Cardiac risk assessment is a critical component of vascular disease management before surgical intervention. The predictive risk reduction of a negative cardiac stress test result remains poorly defined. The objective of this study was to compare the incidence of postoperative cardiac events among patients with negative stress test results vs those who did not undergo testing.
We reviewed all patients who underwent elective open abdominal aortic aneurysm repair, suprainguinal bypass, endovascular aneurysm repair (EVAR), carotid endarterectomy (CEA), and infrainguinal bypass within the Vascular Study Group of New England from 2003 to 2017. We excluded patients with positive stress test results (n = 3312) and studied two mutually exclusive groups: elective surgery patients with a negative stress test result and elective surgery patients with no stress test (total n = 26,910). The primary outcome was a composite of in-hospital postoperative cardiac events (dysrhythmia, heart attack, heart failure) or death.
A preoperative stress test was obtained in 66.3% of open repairs, 42.8% of suprainguinal bypasses, 37.1% of EVARs, 36.0% of CEAs, and 31.2% of infrainguinal bypasses. The proportion of patients receiving a preoperative stress test varied widely across centers, from 37.1% to 80.0%. The crude odds ratio of in-hospital postoperative cardiac event or death was 1.37 (95% confidence interval [CI], 1.07-1.76) for open repair and 1.52 (CI, 1.13-2.03) for suprainguinal bypass, indicating that patients with negative stress test results before these procedures were 37% and 52% more likely to suffer a postoperative event or die compared with patients selected to proceed directly to surgery without testing. Conversely, the crude odds ratio was 0.92 (CI, 0.66-1.29) for EVAR, 0.92 (CI, 0.70-1.21) for CEA, and 1.13 (CI, 0.90-1.40) for infrainguinal bypass, indicating that patients undergoing these procedures had a similar likelihood of sustaining an event whether they had a negative stress test result or proceeded directly to surgery without a stress test.
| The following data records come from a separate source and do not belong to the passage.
Lemma executeTrade_result userId fromCurrency toCurrency amount db x s :
  Before db [] x s -> eligible db userId ->
  wp (executeTrade faults network userId fromCurrency toCurrency amount) s
    (fun r s' =>
    let unavailable :=
      ThrownHttp (mkHttpException
        ("Exchange rate not available for " +:+ code fromCurrency
         +:+ " to " +:+ code toCurrency) SERVICE_UNAVAILABLE) in
    if bool_decide (fromCurrency = toCurrency) then
      r = inr (ThrownHttp (mkHttpException "Cannot trade the same currency"
                             BAD_REQUEST))
      /\ committed s' = db
    else if Qleb amount 0 then
      r = inr (ThrownHttp (mkHttpException "Trade amount must be positive"
                             BAD_REQUEST))
      /\ committed s' = db
    else
      match wallet_of db userId with
      | None =>
          r = inr (ThrownHttp (mkHttpException "Wallet not found" NOT_FOUND))
          /\ committed s' = db
      | Some wallet =>
          match fst (FxService.getRates network (code fromCurrency) x) with
          | inr (ThrownHttp e) => r = inr (ThrownHttp e) /\ committed s' = db
          | inr (ThrownOther _) =>
              r = inr (ThrownHttp (mkHttpException "Trade execution failed"
                                     INTERNAL_SERVER_ERROR))
              /\ committed s' = db
          | inl ratesData =>
              match FxService.rates ratesData !! code toCurrency with
              | None => r = inr unavailable /\ committed s' = db
              | Some rate =>
                  if Qis_zero rate then r = inr unavailable /\ committed s' = db
                  else if Qltb (availableBalance
                                  (fst (ensure (WalletEntity.id wallet)
                                          fromCurrency (walletBalances db))))
                            amount
                  then
                    r = inr (ThrownHttp (mkHttpException
                               ("Insufficient " +:+ code fromCurrency
                                +:+ " balance") BAD_REQUEST))
                    /\ committed s' = db
                  else
                    let tx := mkTransaction userId (WalletEntity.id wallet)
                                TRADE COMPLETED amount fromCurrency toCurrency
                                rate (amount * rate) None
                                (TradeFor amount fromCurrency (amount * rate)
                                   toCurrency rate) in
                    r = inl tx
                    /\ committed s'
                       = mkDb (users db) (wallets db)
                           (move_rows (WalletEntity.id wallet) fromCurrency
                              (WalletEntity.id wallet) toCurrency amount
                              (amount * rate) (walletBalances db))
                           (transactions db ++ [tx])
              end
          end
      end).
Proof.
  intros Hb Heligible. unfold executeTrade.
  apply wp_bind. eapply wp_checkUserVerified; [eassumption| | |];
    [no_fault|intros; contradiction|].
  intros s1 Hb1 _. cbv zeta.
  destruct (bool_decide (fromCurrency = toCurrency)) eqn:Hsame; [thrown|].
  destruct (Qleb amount 0) eqn:Hamount; [thrown|].
  apply wp_bind. eapply wp_connect; [eassumption|].
  intros s2 Hb2. split; [no_fault|].
  apply wp_bind. eapply wp_startTransaction; [eassumption|no_fault|].
  intros s3 Hat3. apply wp_catch_rollback.
  apply wp_bind. eapply wp_findOneWallet; [eassumption|no_fault| |].
  { intros s4 Hat4 Hnone. rewrite Hnone. thrown. }
  intros wallet s4 Hat4 Hwallet. rewrite Hwallet.
  apply wp_bind. eapply wp_fxGetRates; [eassumption|].
  intros s5 Hat5.
  destruct (fst (FxService.getRates network (code fromCurrency) x))
    as [ratesData|[e|msg]] eqn:Hrates.
  2,3: simpl; split; [reflexivity|exact (at_committed _ _ _ _ _ _ Hat5)].
  destruct (FxService.rates ratesData !! code toCurrency) as [rate|] eqn:Hrate;
    [|thrown].
  destruct (Qis_zero rate) eqn:Hzero; [thrown|].
  apply wp_bind. eapply wp_getOrCreateBalance; [eassumption|no_fault|].
  intros s6 Hat6.
  apply wp_bind. eapply wp_getOrCreateBalance; [eassumption|no_fault|].
  intros s7 Hat7.
  destruct (Qltb _ amount) eqn:Hfunds; [thrown|].
  apply wp_bind. eapply wp_saveBalance; [eassumption|no_fault|].
  intros s8 Hat8.
  apply wp_bind. eapply wp_saveBalance; [eassumption|no_fault|].
  intros s9 Hat9.
  apply wp_bind. eapply wp_saveTransaction; [eassumption|no_fault|].
  intros s10 Hat10.
  apply wp_bind. eapply wp_commitTransaction; [eassumption|no_fault|].
  intros s11 [Hc11 _ _]. apply wp_ret. by split.
Qed.
End Faults.

End ResultFacts.

(* ===================================================================== *)
(** * The ledger engine *)
(* ===================================================================== *)

Module LedgerProperties.
Import UserEntity WalletEntity WalletBalanceEntity TransactionEntity Database.
Import WalletService Stated Hoare NumberFacts LedgerFacts TxLogic.
Import OperationFacts Samples.
(** [remove_duplicates()] as a function of the table, given the order
    [window] the engine uses: nothing is rewritten when the check finds
    no duplicate group; otherwise the table is replaced by the result of
    [dedup_query]. *)
Definition remove_duplicates (window table : list row) : list row :=
  if negb (duplicates_found table) then table
  else dedup_query window.

End RemoveDuplicates.

(** ** The Deduplicator as the specification words it

    Group by key; in each group the record with the greatest timestamp,
    the first seen among equals; groups in first-seen order of their
    keys. *)
Module SpecDeduplicator.
Import RemoveDuplicates.

(** The keys of [rows] in first-seen order. *)
Fixpoint first_seen_keys (seen : list (string * string)) (rows : list row)
    : list (string * string) :=
  match rows with
  | [] => []
  | r :: rest =>
      if bool_decide (dedup_key r ∈ seen) then first_seen_keys seen rest
      else dedup_key r :: first_seen_keys (dedup_key r :: seen) rest
  end.

(** The record with the greatest timestamp, the first seen among equals. *)
Fixpoint first_latest (group : list row) : option row :=
  match group with
  | [] => None
  | r :: rest =>
      match first_latest rest with
      | Some m => if processed_at r <? processed_at m then Some m else Some r
      | None => Some r
      end
  end.

Definition deduplicate (records : list row) : list row :=
  omap (fun k => first_latest (List.filter (same_key k) records))
       (first_seen_keys [] records).

End SpecDeduplicator.

(** ** Vocabulary of the adapter properties *)

(** The values the category field may take. *)
Definition categories : list string := ["ale"; "lager"; "other"].

(** The record carries a category out of [categories]. *)
Definition has_category (record : json) : Prop :=
  exists c, json_field "category" record = Some (JStr c) /\ c ∈ categories.

(** The record carries the category [c]. *)
Definition category_is (c : string) (record : json) : Prop :=
  json_field "category" record = Some (JStr c).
The use of cardiac stress testing before vascular surgery varies widely throughout New England. Whereas patients are often appropriately selected to proceed directly to surgery, a negative preoperative stress test result should not assuage the concern for an adverse outcome as these patients retain a substantial likelihood of cardiac events, especially after large-magnitude procedures.